I have just read a hugely entertaining book review by one Jessa Crispin, the founder and editor of www.bookslut.com - check it out. Her discussion revolved around those ubiquitous fashion/shopping guides.

The Trinny and Susannahs, the Paula Ryans; she makes an extremely valid point; these guides exacerbate the negative feelings we have about our bodies.

So I have decided to retain more of my everyday money by not shopping for that special garment which will make me look tall, slim and brown. What a saving that will be...just kidding - the shops are open, where is my credit card?

Finance and Investments

When I think of the finance company sector I am reminded of that scene in Alice in Wonderland where she says "You are nothing but a pack of cards." The assembled company then flutter gently to earth in a flurry of diamonds, hearts, spades and clubs.

Yet another finance company has hit the ground, the 17th, and, I wearily note the story is the same old, same old. Lombards investment strategy is apparently an issue with a substantial amount invested in a Brooklyn Rise Development, rumour has it that around 25% of its capital is at risk, Lombard is only secured as the second mortgage.

This is the 17th finance company to fail or freeze funds in less than two years. Thank goodness for the New Zealand Qualifications Authority initiative which will teach the next generation about personal financial management. I am delighted to be the industry advisor in this instance. We are covering the full range of investment and financial decisions. One area I intend to focus on is the sorts of questions investors need to put to the companies they use; the relationship between knowledge, risk and return and some knowledge of the biases which affect our savings and investment decisions.


Why don't we read and write more poetry?

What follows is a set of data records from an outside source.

(** * DECtalkBridge: a shallow embedding of [Shared/DECtalkBridge.c]

    The bridge turns the callback-driven DECtalk engine into synchronous
    calls.  This development embeds, from the C source,

    - the SSML extractor [dectalk_extract_text_from_ssml] (module [Ssml]),
    - the session, voice, rate and synthesis entry points together with
      the fill callback [ttsCallback] (module [Bridge]),

    and proves the properties the design document states about them.

    The DECtalk engine itself ([dectalk/dtk/ttsapi.h]) is third-party
    code behind the boundary: every answer it gives is an argument of
    the embedded function, and every call made to it is appended to a
    trace, so that the theorems hold for whatever the engine answers.
    The model is sequential: the mutex, which every entry point takes
    and releases on each of its paths, is left out.

    Layout: the embedding ([C], [Ssml], [Bridge]), the statements and
    the second description of the scan ([SsmlSpec], [BridgeSpec]), then
    the proofs ([CFacts], [BridgeFacts], [SsmlFacts]). *)

From Stdlib Require Import ZArith Lia Bool Ascii String.
From stdpp Require Import base tactics option list gmap.

Open Scope Z_scope.

(** ** C data: fixed-width integers and NUL-terminated strings *)

Module C.

Definition INT32_MIN : Z := - 2 ^ 31.
Definition INT32_MAX : Z := 2 ^ 31 - 1.

(** Conversion to [int32_t]: reduction modulo [2^32] into the signed range. *)
Definition int32 (z : Z) : Z := (z + 2 ^ 31) mod 2 ^ 32 - 2 ^ 31.

(** Conversion to [DWORD] (unsigned 32 bits). *)
Definition dword (z : Z) : Z := z mod 2 ^ 32.

Definition NUL : ascii := "000"%char.
Definition DQUOTE : ascii := ascii_of_nat 34.

(** A C string is the list of its characters; a pointer into it is the
    suffix it designates.  Reading at the end of the list reads the
    terminator. *)
Definition deref (p : list ascii) : ascii := hd NUL p.

Definition cstr (s : string) : list ascii := list_ascii_of_string s.

(** [strlen]: the characters before the first NUL. *)
Fixpoint strlen (p : list ascii) : nat :=
  match p with
  | [] => O
  | c :: r => if Ascii.eqb c NUL then O else S (strlen r)
  end.

(** [strncmp(a, b, n) == 0]: the comparison stops at the first
    difference, after [n] characters, or at a common terminator. *)
Fixpoint strncmp_eq (a b : list ascii) (n : nat) : bool :=
  match n with
  | O => true
  | S n' =>
      if Ascii.eqb (deref a) (deref b)
      then if Ascii.eqb (deref a) NUL then true
           else strncmp_eq (tl a) (tl b) n'
      else false
  end.

(** [strchr(p, c)]: offset of the first [c] in the string at [p], the
    terminator included; [None] is the null pointer. *)
Fixpoint strchr (p : list ascii) (c : ascii) : option nat :=
  match p with
  | [] => if Ascii.eqb c NUL then Some O else None
  | x :: r =>
      if Ascii.eqb x c then Some O
      else if Ascii.eqb x NUL then None
      else S <$> strchr r c
  end.

(** [isspace] and [isdigit] in the C locale. *)
Definition isspace (c : ascii) : bool :=
  let n := nat_of_ascii c in
  Nat.eqb n 32 || (Nat.leb 9 n && Nat.leb n 13).

Definition isdigit (c : ascii) : bool :=
  let n := nat_of_ascii c in
  Nat.leb 48 n && Nat.leb n 57.

Definition digit_val (c : ascii) : Z := Z.of_nat (nat_of_ascii c) - 48.

Fixpoint skip_space (p : list ascii) : list ascii :=
  match p with
  | c :: r => if isspace c then skip_space r else p
  | [] => []
  end.

Fixpoint scan_digits (acc : Z) (p : list ascii) : Z :=
  match p with
  | c :: r => if isdigit c then scan_digits (10 * acc + digit_val c) r else acc
  | [] => acc
  end.

(** [sscanf(p, "%d", &code) == 1]: white space is skipped, one sign is
    accepted, then at least one decimal digit is required; the
    conversion stops at the first character that is not a digit.  The
    result is [Some code] when the conversion succeeds.  (At its only
    call site at most five characters precede the ';', so the value
    fits an [int].) *)
Definition sscanf_d (p : list ascii) : option Z :=
  let p1 := skip_space p in
  let '(neg, p2) :=
    match p1 with
    | c :: r =>
        if Ascii.eqb c "-" then (true, r)
        else if Ascii.eqb c "+" then (false, r)
        else (false, p1)
    | [] => (false, p1)
    end in
  if isdigit (deref p2)
  then Some (if neg then - scan_digits 0 p2 else scan_digits 0 p2)
  else None.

A review poem of Money, Money, Money Ain't it Funny follows for your amusement and edification. You might even find yourself agreeing with the poet's sentiment.

A Poetic Book Review of Money, Money, Money Ain't it Funny....

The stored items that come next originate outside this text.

(** * BCE-Auth-V1 request signing (src/authorization.ts)

    A shallow embedding of the signer of the bce-sdk: the percent-encoding
    [normalize], the two canonicalizers, the HMAC chain of [createContext]
    and the token assembled by [authorize], together with the parts of the
    JavaScript runtime the source calls (string methods, array sort and
    join, [encodeURIComponent], the HMAC-SHA256 of node:crypto). *)

From Stdlib Require Import List NArith ZArith Bool Lia String Ascii.
From Stdlib Require Import Permutation Sorted Orders Mergesort.
From Stdlib Require Import DecimalString.
Import ListNotations.

Local Open Scope N_scope.

(** ** JavaScript strings

    A JavaScript string is a sequence of 16-bit UTF-16 code units.  Every
    string method the source uses ([toLowerCase], [trim], [startsWith],
    comparison in [sort]) works on code units, so that is the model. *)

Definition codeunit := N.
Definition jsstring := list codeunit.

(** A string literal of the source, all of whose characters are ASCII. *)
Definition js (s : string) : jsstring :=
  List.map N_of_ascii (list_ascii_of_string s).

Definition str_eqb (a b : jsstring) : bool :=
  if list_eq_dec N.eq_dec a b then true else false.

(** Concatenation, [a + b] and the template literals of the source, is
    the [++] of lists. *)

(** ** Exceptions

    A call completes normally with a value or throws.  The signer itself
    raises nothing and catches nothing; the exceptions that can cross it
    are the [URIError] that [encodeURIComponent] throws on a lone
    surrogate and an [Error] of the HMAC of the runtime, told by its
    message. *)

Inductive exn :=
| URIError
| Error (message : jsstring).

Inductive completion (A : Type) : Type :=
| Ok (a : A)
| Throw (e : exn).
Arguments Ok {A} a.
Arguments Throw {A} e.

Definition bind {A B} (r : completion A) (k : A -> completion B) : completion B :=
  match r with
  | Ok a => k a
  | Throw e => Throw e
  end.

Notation "'let*' x ':=' r 'in' k" := (bind r (fun x => k))
  (at level 10, x pattern, r at level 100, k at level 200).

Definition returns {A} (r : completion A) : bool :=
  match r with Ok _ => true | Throw _ => false end.

(** ** Array.prototype.join *)

Fixpoint join (sep : jsstring) (l : list jsstring) : jsstring :=
  match l with
  | [] => []
  | [x] => x
  | x :: rest => x ++ sep ++ join sep rest
  end.

(** ** Array.prototype.sort without a comparator

    The elements are strings and are compared code unit by code unit. *)

Fixpoint str_leb (a b : jsstring) : bool :=
  match a, b with
  | [], _ => true
  | _ :: _, [] => false
  | x :: a', y :: b' =>
      if x <? y then true
      else if y <? x then false
      else str_leb a' b'
  end.

Module StrOrder <: TotalLeBool.
Definition t := jsstring.
Definition leb := str_leb.
Lemma leb_total : forall a b, leb a b = true \/ leb b a = true.
Proof.
  unfold leb. induction a as [|x a IH]; intros [|y b]; simpl; auto.
  destruct (x <? y) eqn:Hxy; auto.
  destruct (y <? x) eqn:Hyx; auto.
Qed.
End StrOrder.

Module StrSort := Sort StrOrder.

Definition sort (l : list jsstring) : list jsstring := StrSort.sort l.

(** ** String.prototype.startsWith and Array.prototype.includes *)

Fixpoint startsWith (s p : jsstring) {struct p} : bool :=
  match p, s with
  | [], _ => true
  | _ :: _, [] => false
  | y :: p', x :: s' => (x =? y) && startsWith s' p'
  end.

Definition includes (l : list jsstring) (x : jsstring) : bool :=
  existsb (str_eqb x) l.

(** ** String.prototype.trim

    White space and line terminators of ECMAScript: TAB, LF, VT, FF, CR,
    SP, NBSP, U+1680, U+2000..U+200A, U+2028, U+2029, U+202F, U+205F,
    U+3000 and the byte order mark U+FEFF. *)

Definition isWhiteSpace (c : codeunit) : bool :=
  ((9 <=? c) && (c <=? 13)) || (c =? 32) || (c =? 160) || (c =? 5760)
  || ((8192 <=? c) && (c <=? 8202)) || (c =? 8232) || (c =? 8233)
  || (c =? 8239) || (c =? 8287) || (c =? 12288) || (c =? 65279).

Fixpoint trimStart (s : jsstring) : jsstring :=
  match s with
  | [] => []
  | c :: t => if isWhiteSpace c then trimStart t else s
  end.

Definition trimEnd (s : jsstring) : jsstring := rev (trimStart (rev s)).

Definition trim (s : jsstring) : jsstring := trimEnd (trimStart s).

(** ** Numbers

    A JavaScript number is a double.  The signer does two things with
    [expireInSeconds]: it tests it for truth and it prints it.  An integer
    up to [MAX_SAFE_INTEGER] in magnitude is held exactly by a double and
    prints as its decimal digits, with a leading minus sign when negative;
    both zeros are [Integer 0].  [NaN] is the one other falsy number.  Any
    other number (a fraction, an integer beyond the safe range, an
    infinity) is truthy, and [Printed] holds the text Number::toString
    gives for it, which is not computed here. *)

Definition MAX_SAFE_INTEGER : Z := 9007199254740991.

Inductive jsnumber : Type :=
| Integer (n : Z) (safe : (Z.abs n <=? MAX_SAFE_INTEGER)%Z = true)
| NaN
| Printed (text : jsstring).

Definition toBoolean (x : jsnumber) : bool :=
  match x with
  | Integer n _ => negb (n =? 0)%Z
  | NaN => false
  | Printed _ => true
  end.

Definition number_toString (x : jsnumber) : jsstring :=
  match x with
  | Integer n _ => js (NilZero.string_of_int (Z.to_int n))
  | NaN => js "NaN"
  | Printed text => text
  end.

(** ** UTF-8 *)

Definition isLeadSurrogate (c : codeunit) : bool := (55296 <=? c) && (c <=? 56319).
Definition isTrailSurrogate (c : codeunit) : bool := (56320 <=? c) && (c <=? 57343).

Definition surrogatePair (hi lo : codeunit) : N :=
  65536 + (hi - 55296) * 1024 + (lo - 56320).

(** The octets of one code point. *)
Definition utf8 (cp : N) : list N :=
  if cp <? 128 then [cp]
  else if cp <? 2048 then [192 + cp / 64; 128 + cp mod 64]
  else if cp <? 65536 then
    [224 + cp / 4096; 128 + (cp / 64) mod 64; 128 + cp mod 64]
  else
    [240 + cp / 262144; 128 + (cp / 4096) mod 64;
     128 + (cp / 64) mod 64; 128 + cp mod 64].

(** ** encodeURIComponent

    The Encode operation of ECMAScript with the unreserved set
    A-Z a-z 0-9 - _ . ! ~ * ' ( ): a code unit of the set is copied, any
    other code point is written as the %XX of each of its UTF-8 octets, in
    upper-case hexadecimal; a lone surrogate throws URIError. *)

Definition isAlnum (c : codeunit) : bool :=
  ((48 <=? c) && (c <=? 57)) || ((65 <=? c) && (c <=? 90))
  || ((97 <=? c) && (c <=? 122)).

(** - _ . ! ~ * ' ( ) *)
Definition isUriMark (c : codeunit) : bool :=
  (c =? 45) || (c =? 95) || (c =? 46) || (c =? 33) || (c =? 126)
  || (c =? 42) || (c =? 39) || (c =? 40) || (c =? 41).

Definition uriUnescaped (c : codeunit) : bool := isAlnum c || isUriMark c.

Definition hexDigitUpper (d : N) : codeunit :=
  if d <? 10 then 48 + d else 55 + d.

Definition percent (octet : N) : jsstring :=
  [37; hexDigitUpper (octet / 16); hexDigitUpper (octet mod 16)].

Definition percentAll (octets : list N) : jsstring := flat_map percent octets.

Fixpoint encodeURIComponent (s : jsstring) : completion jsstring :=
  match s with
  | [] => Ok []
  | c :: t =>
      if uriUnescaped c then
        let* r := encodeURIComponent t in Ok (c :: r)
      else if isLeadSurrogate c then
        match t with
        | d :: t' =>
            if isTrailSurrogate d then
              let* r := encodeURIComponent t' in
              Ok (percentAll (utf8 (surrogatePair c d)) ++ r)
            else Throw URIError
        | [] => Throw URIError
        end
      else if isTrailSurrogate c then Throw URIError
      else
        let* r := encodeURIComponent t in Ok (percentAll (utf8 c) ++ r)
  end.

(** ** SHA-256 (FIPS 180-4) on 32-bit words *)

Definition add32 (x y : N) : N := (x + y) mod 4294967296.

Definition rotr (n x : N) : N :=
  N.lor (N.shiftr x n) (N.shiftl x (32 - n) mod 4294967296).

Definition Ch (x y z : N) : N :=
  N.lxor (N.land x y) (N.land (N.lxor x 4294967295) z).
Definition Maj (x y z : N) : N :=
  N.lxor (N.lxor (N.land x y) (N.land x z)) (N.land y z).
Definition bigSigma0 (x : N) : N := N.lxor (N.lxor (rotr 2 x) (rotr 13 x)) (rotr 22 x).
Definition bigSigma1 (x : N) : N := N.lxor (N.lxor (rotr 6 x) (rotr 11 x)) (rotr 25 x).
Definition smallSigma0 (x : N) : N := N.lxor (N.lxor (rotr 7 x) (rotr 18 x)) (N.shiftr x 3).
Definition smallSigma1 (x : N) : N := N.lxor (N.lxor (rotr 17 x) (rotr 19 x)) (N.shiftr x 10).

(** The round constants are the first 32 bits of the fractional parts of
    the cube roots of the first 64 primes, the initial hash value those of
    the square roots of the first 8. *)

Fixpoint rootBits (k : N) (n : nat) (x r : N) : N :=
  match n with
  | O => r
  | S n' =>
      let c := r + 2 ^ N.of_nat n' in
      rootBits k n' x (if c ^ k <=? x then c else r)
  end.

Definition fracRoot (k p : N) : N :=
  rootBits k 40 (p * 2 ^ (32 * k)) 0 mod 4294967296.

Definition isPrime (p : N) : bool :=
  forallb (fun d => negb (p mod d =? 0))
          (List.map N.of_nat (seq 2 (N.to_nat p - 2))).

Definition primes64 : list N :=
  Eval vm_compute in filter isPrime (List.map N.of_nat (seq 2 310)).

Definition K256 : list N := Eval vm_compute in List.map (fracRoot 3) primes64.

Definition H256 : list N :=
  Eval vm_compute in List.map (fracRoot 2) (firstn 8 primes64).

Money, Money, Money written with sex on her mind,
Compare my sexual progress to my money progress and they are the same I find,
If I am going to fail with money, why the bloody hell am I in a job?
If I invest emotionally it will still only be worth two bob.

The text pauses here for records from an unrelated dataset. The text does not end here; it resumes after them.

(** X2.  [update_user_score] touches nothing but the entries of its user in
    the index of its game and in the global index: the entries of every
    other user in both, and every other Redis key, stay as they were. *)
Theorem update_user_score_frame (g u s : Z) (st : string) r (u' : Z) (key : string) :
  (u' ≠ u →
   Redis.zscore (get_leaderboard_key g) u' (update_user_score g u s st r)
   = Redis.zscore (get_leaderboard_key g) u' r
   ∧ Redis.zscore get_global_leaderboard_key u' (update_user_score g u s st r)
     = Redis.zscore get_global_leaderboard_key u' r)
  ∧ (key ≠ get_leaderboard_key g → key ≠ get_global_leaderboard_key →
     update_user_score g u s st r !! key = r !! key).
Proof.
  split.
  - intros Hu. unfold Redis.zscore.
    rewrite update_user_score_game_key, update_user_score_global_key.
    by rewrite !lookup_insert_ne.
  - intros Hk1 Hk2. rewrite update_user_score_lookup.
    by rewrite !decide_False.
Qed.

Lemma update_user_score_frame_witness :
  Scenario.U2 ≠ Scenario.U1
  ∧ Redis.zscore (get_leaderboard_key Scenario.G) Scenario.U2
      (update_user_score Scenario.G Scenario.U1 100 "highest" Scenario.stA.2)
    = Redis.zscore (get_leaderboard_key Scenario.G) Scenario.U2 Scenario.stA.2
  ∧ get_leaderboard_key Scenario.G2 ≠ get_leaderboard_key Scenario.G
  ∧ get_leaderboard_key Scenario.G2 ≠ get_global_leaderboard_key
  ∧ update_user_score Scenario.G Scenario.U1 100 "highest" Scenario.stE.2
      !! get_leaderboard_key Scenario.G2
    = Scenario.stE.2 !! get_leaderboard_key Scenario.G2.
Proof.
  assert (Scenario.U2 ≠ Scenario.U1) as H1 by (vm_compute; discriminate).
  assert (get_leaderboard_key Scenario.G2 ≠ get_leaderboard_key Scenario.G)
    as H2 by (vm_compute; discriminate).
  assert (get_leaderboard_key Scenario.G2 ≠ get_global_leaderboard_key)
    as H3 by (vm_compute; discriminate).
  split; [exact H1|]. split.
  { exact (proj1 (proj1 (update_user_score_frame Scenario.G Scenario.U1 100
             "highest" Scenario.stA.2 Scenario.U2 "") H1)). }
  split; [exact H2|]. split; [exact H3|].
  exact (proj2 (update_user_score_frame Scenario.G Scenario.U1 100 "highest"
           Scenario.stE.2 0 (get_leaderboard_key Scenario.G2)) H2 H3).
Defined.

(** X3.  The last write wins: a second [update_user_score] for the same user
    and game leaves the state the second write alone would have left,
    whatever the first one wrote. *)
Theorem update_user_score_last_write_wins (g u s1 s2 : Z) (st1 st2 : string) r :
  update_user_score g u s2 st2 (update_user_score g u s1 st1 r)
  = update_user_score g u s2 st2 r.
Proof.
  apply map_eq. intros key. rewrite !update_user_score_lookup.
  rewrite update_user_score_game_key, update_user_score_global_key.
  rewrite !insert_insert_eq. by repeat case_decide.
Qed.

(** X4.  Writes for two different users of one game commute. *)
Theorem update_user_score_commute (g u1 u2 s1 s2 : Z) (st1 st2 : string) r :
  u1 ≠ u2 →
  update_user_score g u1 s1 st1 (update_user_score g u2 s2 st2 r)
  = update_user_score g u2 s2 st2 (update_user_score g u1 s1 st1 r).
Proof.
  intros Hne. apply map_eq. intros key. rewrite !update_user_score_lookup.
  rewrite !update_user_score_game_key, !update_user_score_global_key.
  repeat case_decide; try done; f_equal; by apply insert_insert_ne.
Qed.

Lemma update_user_score_commute_witness :
  Scenario.U1 ≠ Scenario.U2
  ∧ update_user_score Scenario.G Scenario.U1 100 "highest"
      (update_user_score Scenario.G Scenario.U2 250 "highest" ∅)
    = update_user_score Scenario.G Scenario.U2 250 "highest"
        (update_user_score Scenario.G Scenario.U1 100 "highest" ∅).
Proof.
  assert (Scenario.U1 ≠ Scenario.U2) as H by (vm_compute; discriminate).
  split; [exact H|].
  exact (update_user_score_commute Scenario.G Scenario.U1 Scenario.U2 100 250
           "highest" "highest" ∅ H).
Defined.

(** X5.  [update_user_score] adds one player to the game when the user had
    no entry in its index and leaves the number of players unchanged
    otherwise. *)
Theorem update_user_score_total_players (g u s : Z) (st : string) r :
  Redis.zcard (get_leaderboard_key g) (update_user_score g u s st r)
  = match Redis.zscore (get_leaderboard_key g) u r with
    | Some _ => Redis.zcard (get_leaderboard_key g) r
    | None => Redis.zcard (get_leaderboard_key g) r + 1
    end.
Proof.
  unfold Redis.zcard, Redis.zscore. rewrite update_user_score_game_key.
  destruct (Redis.zset_at (get_leaderboard_key g) r !! u) as [k|] eqn:Hu.
  - by rewrite map_size_insert_Some by (by eexists).
  - rewrite map_size_insert_None by done. lia.
Qed.

End upsert.

(** ** get_leaderboard *)

Section leaderboard_pages.
Implicit Types (r : gmap string (gmap Z Z)) (db : Database).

Ms Sutherland knows her subject, and gives good examples with backup.
Information is concise, quoted research it's an overflowing cup.
Not all boring, injected light relief with a few humourous quizzes,
I made up my own answers which had me in stitches.

Some case studies are really very bloody good,
How does compound interest work - yes we understood.
I have questioned how I behave when dealing with my money,
And I have come to the conclusion - it ain't bloody funny.

By Anon

Tuesday, 25 March 2008

Who's Counting?

Certainly the government can’t count correctly.

The IRD, Treasury and Dr Michael Cullen featured in a scenario the writers of Yes Minister would have loved. It seems that the $400 million “deficit” we had for the seven months to January was actually a surplus of $200 million – as Mae West said when she went into the movies “I just love those round figures”. What a massive balls up. Quite apart from the obvious questions – can we trust anything we are told by the unholy triumvirate? The so called “deficit” couldn’t have come at a worse time for those of us who worry about these things – and that would be all of us who have mortgages or buy petrol for example. Many Kiwis have been looking for Cullen’s tax breaks to help make ends meet. A “deficit” makes tax cuts unlikely and there is no doubt that it had helped undermine business and consumer confidence. What an absolute farce – weak comments explaining the mistake as “human error” just will not wash.

Musings and Amusings

Our brains lust after money with the same neurons that crave sex. And these are the same neurons which give us the high from cocaine. The pleasure of orgasm, the high from cocaine, the rush from buying, are governed by the same neural network.

Furthermore, these primal pleasure circuits can, and often do, override the functioning of the brains’ frontal cortex which governs rationality (read more about this in Money, Money, Money, Ain’t it Funny). In other words folks, money can drive you crazy.

I think I’ll go and buy a handbag, I need a rush!